**Work instructions**:
Which lines of the listing hold the string "rstrip"? Show each of them.

**Records shown**:
(** * eclean-kernel: the Bootloader Specification layout

    A shallow embedding of [ecleankernel/layout/blspec.py]: the layout
    constructor [BlSpecLayout.__init__] and the kernel discovery
    [BlSpecLayout.find_kernels], together with the properties of the
    grouping of boot entries and module trees into [Kernel] records.

    A Python [str] is embedded as the string of the octets of its UTF-8
    encoding; [str.strip] removes every character for which [str.isspace]
    holds, the ones beyond ASCII included.  The file system is the
    interface of the calls the code makes ([open], [is_dir], [is_symlink],
    [os.listdir], the [KernelImage] constructor); every call is recorded in
    a trace, so that the order of effects can be stated. *)

From Stdlib Require Import Ascii String.
From stdpp Require Import base option list strings gmap fin_maps.

(** ** Text *)

Module Text.

(** [str.startswith] for a one-character prefix. *)
Definition startswith (c : ascii) (s : string) : bool :=
  match s with
  | String c' _ => Ascii.eqb c' c
  | EmptyString => false
  end.

(** The ASCII characters for which [str.isspace] holds:
    TAB, LF, VT, FF, CR, the separators FS, GS, RS, US, and space. *)
Definition isspace (c : ascii) : bool :=
  let n := nat_of_ascii c in
  ((9 <=? n) && (n <=? 13) || (28 <=? n) && (n <=? 32))%nat.

(** The other characters for which [str.isspace] holds, by their UTF-8
    encodings.  Two octets: U+0085 (C2 85) and U+00A0 (C2 A0). *)
Definition isspace2 (a b : ascii) : bool :=
  let x := nat_of_ascii a in
  let y := nat_of_ascii b in
  ((x =? 194) && ((y =? 133) || (y =? 160)))%nat.

(** Three octets: U+1680 (E1 9A 80), U+2000 to U+200A (E2 80 80 to E2 80 8A),
    U+2028 (E2 80 A8), U+2029 (E2 80 A9), U+202F (E2 80 AF),
    U+205F (E2 81 9F) and U+3000 (E3 80 80). *)
Definition isspace3 (a b c : ascii) : bool :=
  let x := nat_of_ascii a in
  let y := nat_of_ascii b in
  let z := nat_of_ascii c in
  (((x =? 225) && (y =? 154) && (z =? 128))
   || ((x =? 226) && (y =? 128)
       && (((128 <=? z) && (z <=? 138)) || (z =? 168) || (z =? 169) || (z =? 175)))
   || ((x =? 226) && (y =? 129) && (z =? 159))
   || ((x =? 227) && (y =? 128) && (z =? 128)))%nat.

(** Removal of the leading whitespace characters.  With [reversed] the
    string is read backwards, so that the octets of a character come last
    octet first. *)
Fixpoint lstrip_octets (reversed : bool) (s : string) : string :=
  match s with
  | EmptyString => EmptyString
  | String a s1 =>
      if isspace a then lstrip_octets reversed s1 else
      match s1 with
      | EmptyString => s
      | String b s2 =>
          if (if reversed then isspace2 b a else isspace2 a b)
          then lstrip_octets reversed s2 else
          match s2 with
          | EmptyString => s
          | String c s3 =>
              if (if reversed then isspace3 c b a else isspace3 a b c)
              then lstrip_octets reversed s3 else s
          end
      end
  end.

Definition reverse (s : string) : string :=
  string_of_list_ascii (List.rev (list_ascii_of_string s)).

(** [str.lstrip()] and [str.rstrip()] *)
Definition lstrip (s : string) : string := lstrip_octets false s.

Definition rstrip (s : string) : string :=
  reverse (lstrip_octets true (reverse s)).

(** [str.strip()] *)
Definition strip (s : string) : string := rstrip (lstrip s).

(** [s.split(sep)] for a one-character separator. *)
Fixpoint split (sep : ascii) (s : string) : list string :=
  match s with
  | EmptyString => [EmptyString]
  | String c s' =>
      if Ascii.eqb c sep then EmptyString :: split sep s'
      else match split sep s' with
           | w :: ws => String c w :: ws
           | [] => [String c EmptyString]
           end
  end.

Fixpoint contains (c : ascii) (s : string) : bool :=
  match s with
  | EmptyString => false
  | String c' s' => Ascii.eqb c' c || contains c s'
  end.

End Text.

(** ** Paths

    A [pathlib] path is the list of its parts; an absolute path starts with
    the anchor part ["/"] (or ["//"]), as in [PurePosixPath.parts]. *)

Abbreviation Path := (list string).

**Answer to this problem**:
(** [str.lstrip()] and [str.rstrip()] *)
Definition rstrip (s : string) : string :=
Definition strip (s : string) : string := rstrip (lstrip s).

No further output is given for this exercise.